## Material for this task:
#[export] Set Default Goal Selector "1".
Local Open Scope Z_scope.
Local Open Scope vm_scope.

(** ** Machine integers

    A [w]-bit unsigned value is a [Z] in [[0, 2^w)], a signed one a [Z] in
    [[-2^(w-1), 2^(w-1))]. [uwrap] and [swrap] are the conversions to those
    types, which the C++ code performs on assignment and [static_cast]. *)
Definition uwrap (w x : Z) : Z := x mod 2 ^ w.
Definition swrap (w x : Z) : Z := (x + 2 ^ (w - 1)) mod 2 ^ w - 2 ^ (w - 1).
Definition is_uint (w x : Z) : Prop := 0 <= x < 2 ^ w.
Definition is_sint (w x : Z) : Prop := - 2 ^ (w - 1) <= x < 2 ^ (w - 1).

Abbreviation u8 := (uwrap 8).
Abbreviation u16 := (uwrap 16).
Abbreviation u32 := (uwrap 32).
Abbreviation u64 := (uwrap 64).
Abbreviation s32 := (swrap 32).
Abbreviation s64 := (swrap 64).

Definition kMinInt32 : Z := - 2 ^ 31.
Definition kMaxInt32 : Z := 2 ^ 31 - 1.
Definition kMaxUint32 : Z := 2 ^ 32 - 1.
Definition kMinInt64 : Z := - 2 ^ 63.
Definition kMaxInt64 : Z := 2 ^ 63 - 1.
Definition kBitsPerByte : Z := 8.
Definition kBitsPerByteLog2 : Z := 3.
Definition kBitsPerInt64 : Z := 64.
Definition kBitsPerWord : Z := 64.
Definition kBitsPerWordLog2 : Z := 6.
Definition kWordSize : Z := 8.
Definition kWordSizeLog2 : Z := 3.
Definition kSmiBits : Z := kBitsPerWord - 2.
Definition kSmiMax : Z := 2 ^ kSmiBits - 1.
Definition kSmiMin : Z := - 2 ^ kSmiBits.

(** ** Automation *)

(** [zbool] turns boolean comparisons in the context into propositions. *)
Ltac zbool :=
  repeat match goal with
  | H : andb _ _ = true |- _ => apply andb_true_iff in H as [? ?]
  | H : andb _ _ = false |- _ => apply andb_false_iff in H
  | H : orb _ _ = true |- _ => apply orb_true_iff in H
  | H : orb _ _ = false |- _ => apply orb_false_iff in H as [? ?]
  | H : negb _ = true |- _ => apply negb_true_iff in H
  | H : negb _ = false |- _ => apply negb_false_iff in H
  | H : Z.leb _ _ = true |- _ => apply Z.leb_le in H
  | H : Z.leb _ _ = false |- _ => apply Z.leb_gt in H
  | H : Z.ltb _ _ = true |- _ => apply Z.ltb_lt in H
  | H : Z.ltb _ _ = false |- _ => apply Z.ltb_ge in H
  | H : Z.eqb _ _ = true |- _ => apply Z.eqb_eq in H
  | H : Z.eqb _ _ = false |- _ => apply Z.eqb_neq in H
  | H : Z.gtb _ _ = _ |- _ => rewrite Z.gtb_ltb in H
  | H : Z.geb _ _ = _ |- _ => rewrite Z.geb_leb in H
  end.

(** [zif] splits on the next [if] of the goal, [zifs] on all of them, keeping
    the condition as arithmetic facts. *)
Ltac zif :=
  match goal with
  | |- context [if ?c then _ else _] =>
      let E := fresh "E" in destruct c eqn:E; zbool
  end.
Ltac zifs := repeat zif.
Ltac zif_in H :=
  match type of H with
  | context [if ?c then _ else _] =>
      let E := fresh "E" in destruct c eqn:E; zbool
  end.

(** [lia] with division and remainder by constants. *)
Ltac divlia := Z.to_euclidean_division_equations; lia.

Create HintDb vm.
Create Rewrite HintDb zbits.
#[export] Hint Rewrite Z.land_spec Z.lor_spec Z.lxor_spec Z.lnot_spec
  Z.shiftl_spec Z.shiftr_spec Z.ldiff_spec using lia : zbits.
#[export] Hint Rewrite andb_true_r andb_false_r andb_true_l andb_false_l
  orb_true_r orb_false_r orb_true_l orb_false_l xorb_false_r xorb_false_l : zbits.

(** ** Wrap-around arithmetic *)
Section Wrap.
Context (w : Z) (Hw : 0 < w).

Lemma pow2_split : 2 ^ w = 2 * 2 ^ (w - 1).
Proof using Hw. rewrite <- Z.pow_succ_r by lia. f_equal. lia. Qed.

Lemma uwrap_range x : is_uint w (uwrap w x).
Proof using Hw. apply Z.mod_pos_bound. lia. Qed.

Lemma uwrap_id x : is_uint w x -> uwrap w x = x.
Proof using. apply Z.mod_small. Qed.

Lemma swrap_range x : is_sint w (swrap w x).
Proof using Hw.
  unfold is_sint, swrap. pose proof pow2_split.
  pose proof (Z.mod_pos_bound (x + 2 ^ (w - 1)) (2 ^ w)). lia.
Qed.

Lemma swrap_id x : is_sint w x -> swrap w x = x.
Proof using Hw.
  unfold is_sint, swrap. intros H. pose proof pow2_split.
  rewrite Z.mod_small; lia.
Qed.

(** [swrap] depends on its argument only modulo [2^w]. *)
Lemma swrap_congr x y : (x - y) mod 2 ^ w = 0 -> swrap w x = swrap w y.
Proof using Hw.
  intros H. unfold swrap. f_equal.
  apply Z.mod_divide in H as [k Hk]; [|lia].
  replace (x + 2 ^ (w - 1)) with (y + 2 ^ (w - 1) + k * 2 ^ w) by lia.
  apply Z.mod_add. lia.
Qed.

Lemma swrap_spec x : exists k, swrap w x = x + k * 2 ^ w.
Proof using Hw.
  exists (- ((x + 2 ^ (w - 1)) / 2 ^ w)). unfold swrap.
  pose proof (Z.div_mod (x + 2 ^ (w - 1)) (2 ^ w)). lia.
Qed.

Lemma uwrap_spec x : exists k, uwrap w x = x + k * 2 ^ w.
Proof using Hw.
  exists (- (x / 2 ^ w)). unfold uwrap.
  pose proof (Z.div_mod x (2 ^ w)). lia.
Qed.

(** A signed value is the only signed representative of its residue class. *)
Lemma swrap_unique x y k : is_sint w y -> y = x + k * 2 ^ w -> swrap w x = y.
Proof using Hw.
  intros Hy ->. rewrite <- (swrap_id _ Hy). apply swrap_congr.
  replace (x - (x + k * 2 ^ w)) with ((- k) * 2 ^ w) by lia.
  apply Z.mod_mul. lia.
Qed.
End Wrap.

#[export] Hint Resolve uwrap_range swrap_range : vm.

Lemma div_neg_small x p : - p <= x < 0 -> x / p = -1.
Proof. intros H. symmetry. apply Z.div_unique with (x + p); lia. Qed.

(** ** Bits *)
Section Bits.

Lemma testbit_uwrap w x i :
  0 <= w -> 0 <= i -> Z.testbit (uwrap w x) i = (i <? w) && Z.testbit x i.
Proof.
  intros Hw Hi. unfold uwrap. destruct (Z.ltb_spec i w) as [H|H].
  - apply Z.mod_pow2_bits_low. lia.
  - apply Z.mod_pow2_bits_high. lia.
Qed.

Lemma testbit_small w x i : is_uint w x -> 0 <= w <= i -> Z.testbit x i = false.
Proof.
  intros H Hi. rewrite <- (uwrap_id w x H), testbit_uwrap by lia.
  by replace (i <? w) with false by (symmetry; apply Z.ltb_ge; lia).
Qed.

## Problem description:
Some lines in the records above contain "zifs". Count them and give the number only.

## Expected output:
2